After answering a casting call for “4 insane boys,” Davy Jones, Micky Dolenz, Peter Tork and Mike Nesmith were selected to portray The Monkees, whose similarities to The Beatles were entirely intentional. Surprisingly, the fictional band soon ended up outselling the Fab Four.

Dolenz tells ABC Radio that when the show started out, “nobody knew if it was gonna be successful,” while noting that it didn’t hurt to have songwriters like Carole King, Neil Diamond and the duo of Boyce & Hart contributing tunes.

The Monkees TV show ran for two seasons, while winning a pair of 1967 Emmys, including Outstanding Comedy Series. Its most enduring legacy, though, has to be the music, including pop-rock classics like “I’m a Believer,” “Daydream Believer,” “Last Train to Clarksville” and “Pleasant Valley Sunday.”

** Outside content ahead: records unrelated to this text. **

(* ===== verification/LedgerEffects.v ===== *)
(** * LedgerEffects: planned provider effects

    Models the effect methods of [ControlLedger] (control_plane/ledger/store.py):
    [plan_effect], [claim_effect], [complete_effect], [pending_effects],
    [get_effect_by_idempotency_key] and
    [fail_unstarted_master_after_tunnel_expiry].  An effect is planned once,
    claimed by one caller, and completed with one receipt. *)

From S2P Require Import Prelude Time Json LedgerState LedgerOperations.

Record EffectRecord := mk_EffectRecord {
  er_id : string; er_operation : string; er_key : string; er_kind : string; er_identity : json;
  er_state : EffectState; er_receipt : option json; er_planned_at : Z; er_updated_at : Z;
}.

Definition decode (text : string) : outcome json :=
  match loads text with Some j => Ret j | None => throw ValueError "Expecting value" end.

(** [_effect_from_row]; an empty receipt text counts as none. *)
Definition effect_from_row (e : effect_row) : outcome EffectRecord :=
  identity ← decode (ef_identity e);
  receipt ← match ef_receipt e with
            | Some r => if r == "" then Ret None else j ← decode r; Ret (Some j)
            | None => Ret None
            end;
  Ret (mk_EffectRecord (ef_id e) (ef_operation e) (ef_key e) (ef_kind e) identity (ef_state e) receipt
         (ef_planned_at e) (ef_updated_at e)).

Definition by_ef_id (id : string) (e : effect_row) : bool := ef_id e == id.
Definition by_ef_key (key : string) (e : effect_row) : bool := ef_key e == key.

(** [INSERT INTO effects]: primary key [effect_id], unique [idempotency_key],
    [operation_id] references [operations]. *)
Definition insert_effect (e : effect_row) : M ledger unit :=
  insert_row effects (operation_exists (ef_operation e))
    (λ r r', (ef_id r == ef_id r') || (ef_key r == ef_key r')) e.

Definition log_effect (id op : string) (s : EffectState) (now : Z) (metadata : string) : M ledger unit :=
  append_row effect_log (mk_effect_log id op s now metadata).

(** [try ... except sqlite3.IntegrityError]: the failed statement is undone,
    the transaction goes on. *)
Definition except_integrity {A} (m : M ledger A) (h : M ledger A) : M ledger A := λ l,
  match m l with
  | (Exc e, _) => if exn_cls e == IntegrityError then h l else m l
  | r => r
  end.

Lemma keeps_except_integrity {X A} (π : ledger → X) (m h : M ledger A) :
  keeps π m → keeps π h → keeps π (except_integrity m h).
Proof.
  intros Hm Hh l. unfold except_integrity. specialize (Hm l). specialize (Hh l).
  destruct (m l) as [[a|e] l']; [done|]. by case_match.
Qed.

Lemma except_integrity_inv {A} (m h : M ledger A) l a l' :
  except_integrity m h l = (Ret a, l') →
  m l = (Ret a, l') ∨ (∃ msg l1, m l = (Exc (Exn IntegrityError msg), l1)) ∧ h l = (Ret a, l').
Proof.
  unfold except_integrity. destruct (m l) as [[a'|[c msg]] l1]; [by left|]. cbn. case_match; [|done].
  b2p. subst c. right. eauto.
Qed.

Definition plan_effect (effect_id operation_id idempotency_key effect_kind : string)
    (exact_identity : list (string * json)) (now : Z) : M ledger (EffectRecord * bool) :=
  exact_json ← lift (safe_json (Some exact_identity) MAX_METADATA_BYTES);
  atomically (
    created ← except_integrity
      (insert_effect (mk_effect effect_id operation_id idempotency_key effect_kind exact_json PLANNED None now now) ;;
       reason ← lift (safe_json (Some [("reason", JStr "planned")]) MAX_METADATA_BYTES);
       log_effect effect_id operation_id PLANNED now reason ;;
       mret true)
      (row ← select_one effects (by_ef_key idempotency_key);
       raise_if (match row with
                 | None => true
                 | Some e => (ef_operation e != operation_id) || (ef_kind e != effect_kind)
                             || (ef_identity e != exact_json)
                 end) IdempotencyConflict "effect idempotency key was reused with different exact identity" ;;
       mret false);
    row ← select_one effects (by_ef_key idempotency_key);
    e ← assert_some row;
    r ← lift (effect_from_row e);
    mret (r, created)).

Definition claim_effect (effect_id : string) (now : Z) : M ledger (option EffectRecord) :=
  atomically (
    changed ← update_where effects (λ e, (ef_id e == effect_id) && (ef_state e == PLANNED))
                (ef_set_state IN_PROGRESS now);
    if changed == 1%nat then
      row ← select_one effects (by_ef_id effect_id);
      e ← assert_some row;
      reason ← lift (safe_json (Some [("reason", JStr "claimed")]) MAX_METADATA_BYTES);
      log_effect effect_id (ef_operation e) IN_PROGRESS now reason ;;
      r ← lift (effect_from_row e);
      mret (Some r)
    else mret None).

Definition complete_effect (effect_id : string) (receipt : list (string * json)) (now : Z) : M ledger EffectRecord :=
  receipt_json ← lift (safe_json (Some receipt) MAX_METADATA_BYTES);
  atomically (
    row ← select_one effects (by_ef_id effect_id);
    match row with
    | None => raise KeyError effect_id
    | Some e =>
        if ef_state e == APPLIED then
          raise_if (ef_receipt e != Some receipt_json) IdempotencyConflict
            "effect already completed with a different receipt" ;;
          lift (effect_from_row e)
        else
          raise_if (ef_state e != IN_PROGRESS) StaleRuntimeEvent ("effect " +:+ effect_id +:+ " is not in progress") ;;
          update_where effects (by_ef_id effect_id) (λ e, ef_set_receipt receipt_json (ef_set_state APPLIED now e)) ;;
          log_effect effect_id (ef_operation e) APPLIED now receipt_json ;;
          completed ← select_one effects (by_ef_id effect_id);
          e ← assert_some completed;
          lift (effect_from_row e)
    end).

Definition ef_order (a b : effect_row) : bool :=
  if text_ltb (ef_planned_at a) (ef_planned_at b) then true
  else if text_ltb (ef_planned_at b) (ef_planned_at a) then false
  else String.leb (ef_id a) (ef_id b).

Fixpoint effect_records_of (l : list effect_row) : outcome (list EffectRecord) :=
  match l with
  | [] => Ret []
  | e :: l' => r ← effect_from_row e; rs ← effect_records_of l'; Ret (r :: rs)
  end.

Definition pending_effects (operation_id : option string) : M ledger (list EffectRecord) :=
  l ← get;
  lift (effect_records_of (order_by ef_order (List.filter
    (λ e, mem (ef_state e) [PLANNED; IN_PROGRESS]
          && match operation_id with Some o => ef_operation e == o | None => true end) (l_effects l)))).

Definition get_effect_by_idempotency_key (key : string) : M ledger (option EffectRecord) :=
  row ← select_one effects (by_ef_key key);
  match row with
  | Some e => r ← lift (effect_from_row e); mret (Some r)
  | None => mret None
  end.

Definition MASTER_SERVICE_KIND : string := "postgres-master".

Definition fail_unstarted_master_after_tunnel_expiry
    (operation_id effect_id run_id attempt_id service_instance_id : string) (epoch now : Z) :
    M ledger OperationRecord :=
  metadata ← lift (safe_json (Some [("code", JStr "TRIGGER_ABSENT_AFTER_TUNNEL_LEASE_EXPIRY"); ("epoch", JInt epoch)])
                     MAX_METADATA_BYTES);
  atomically (
    operation ← select_one operations (by_op_id operation_id);
    effect ← select_one effects
      (λ e, (ef_id e == effect_id) && (ef_operation e == operation_id) && (ef_kind e == "trigger_run"));
    attempt ← select_one run_attempts
      (λ a, (at_operation a == operation_id) && (at_run a == run_id) && (at_id a == attempt_id)
            && (at_service a == service_instance_id) && (at_epoch a == epoch));
    current ← select_one service_epochs (λ e, ep_kind e == MASTER_SERVICE_KIND);
    match operation, effect, attempt, current with
    | Some o, Some e, Some _, Some c =>
        if (op_state o == "FAILED") && (ef_state e == FAILED) then lift (operation_from_row o)
        else
          raise_if ((op_state o != "RESTORING") || (ef_state e != IN_PROGRESS) || (ep_current c != epoch))
            StaleRuntimeEvent "expired unstarted master is no longer terminalizable" ;;
          update_where effects (λ e, (ef_id e == effect_id) && (ef_state e == IN_PROGRESS)) (ef_set_state FAILED now) ;;
          log_effect effect_id operation_id FAILED now metadata ;;
          update_where operations (λ o, (op_id o == operation_id) && (op_state o == "RESTORING"))
            (op_set_state "FAILED" now) ;;
          log_operation operation_id (Some "RESTORING") "FAILED" now metadata ;;
          update_where run_attempts (λ a, (at_id a == attempt_id) && (at_run a == run_id) && (at_epoch a == epoch))
            (at_set_state "FENCED" now) ;;
          update_where services
            (λ s, (sv_id s == service_instance_id) && (sv_epoch s == epoch)
                  && mem (sv_state s) ["REGISTERING"; "ACTIVE"; "DRAINING"])
            (sv_set_state "FENCED" now) ;;
          update_where runtime_token_hashes (λ k, (tk_run k == run_id) && (tk_attempt k == attempt_id))
            (tk_set_revoked now) ;;
          terminal ← select_one operations (by_op_id operation_id);
          o ← assert_some terminal;
          lift (operation_from_row o)
    | _, _, _, _ => raise StaleRuntimeEvent "expired unstarted master identity is incomplete"
    end).
Definition row_of_announcement (a : announcement) (until now : Z) : service_row :=
  mk_service (an_service a) (an_kind a) (an_run a) (an_attempt a) (an_master a) (an_epoch a) (an_endpoint a)
    (an_protocol a) (an_tls a) (capabilities_json (an_capabilities a)) (an_revision a) (an_schema a) until "ACTIVE"
    (an_event a) now.

Definition service_states : list string := ["ACTIVE"; "DRAINING"; "FENCED"; "STOPPED"].

(** [INSERT INTO services]: primary key [service_instance_id], unique
    [(service_kind, epoch)]. *)
Definition insert_service (s : service_row) : M ledger unit :=
  insert_row services (λ _, (1 <=? sv_epoch s) && mem (sv_state s) service_states)
    (λ r r', (sv_id r == sv_id r') || ((sv_kind r == sv_kind r') && (sv_epoch r == sv_epoch r'))) s.

Definition by_sv_id (id : string) (s : service_row) : bool := sv_id s == id.

(** The column updates of the upsert in [announce_service]. *)
Definition reannounce (new old : service_row) : service_row :=
  mk_service (sv_id old) (sv_kind old) (sv_run old) (sv_attempt old) (sv_master old) (sv_epoch old) (sv_endpoint new)
    (sv_protocol new) (sv_tls new) (sv_capabilities new) (sv_revision new) (sv_schema new) (sv_lease_until new) "ACTIVE"
    (sv_event new) (sv_updated_at new).

Definition announce_service (a : announcement) (now : Z) : M ledger ServiceRecord :=
  until ← lift (aware_instant (an_lease_until a));
  raise_if (until <=? now) LeaseRejected "service lease is already expired" ;;
  atomically (
    current ← select_one service_epochs (λ e, ep_kind e == an_kind a);
    raise_if (match current with Some c => ep_current c != an_epoch a | None => true end) LeaseRejected
      "service announcement is fenced by a newer epoch" ;;
    raise_if (an_epoch a <? 1) IntegrityError "CHECK constraint failed: epoch >= 1" ;;
    let new := row_of_announcement a until now in
    existing ← select_one services (by_sv_id (an_service a));
    (match existing with
     | Some _ => update_where services (λ s, by_sv_id (an_service a) s && (sv_epoch s == an_epoch a)) (reannounce new) ;; mret tt
     | None => insert_service new
     end) ;;
    row ← select_one services (by_sv_id (an_service a));
    s ← assert_some row;
    lift (service_from_row s)).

While most of The Monkees’ songs were written by established songwriters and strictly controlled by the TV show’s producers, the band members eventually gained creative control of their own records. Following the TV show’s demise, the band has continued, off and on, as a recording and touring act.

Still, it was the series that first introduced the boys to the world, and while it was a wacky comedy show, Dolenz notes that it actually had an important social impact.

The Monkees [brought] long hair into the living room and [made] it OK to be a kid with bell bottoms and have long hair,” Micky tells ABC Radio.

In honor of The Monkees‘ 50th anniversary this year, the surviving band mates released a well-received new studio album, Good Times!, while Dolenz and Tork also have mounted a commemorative tour.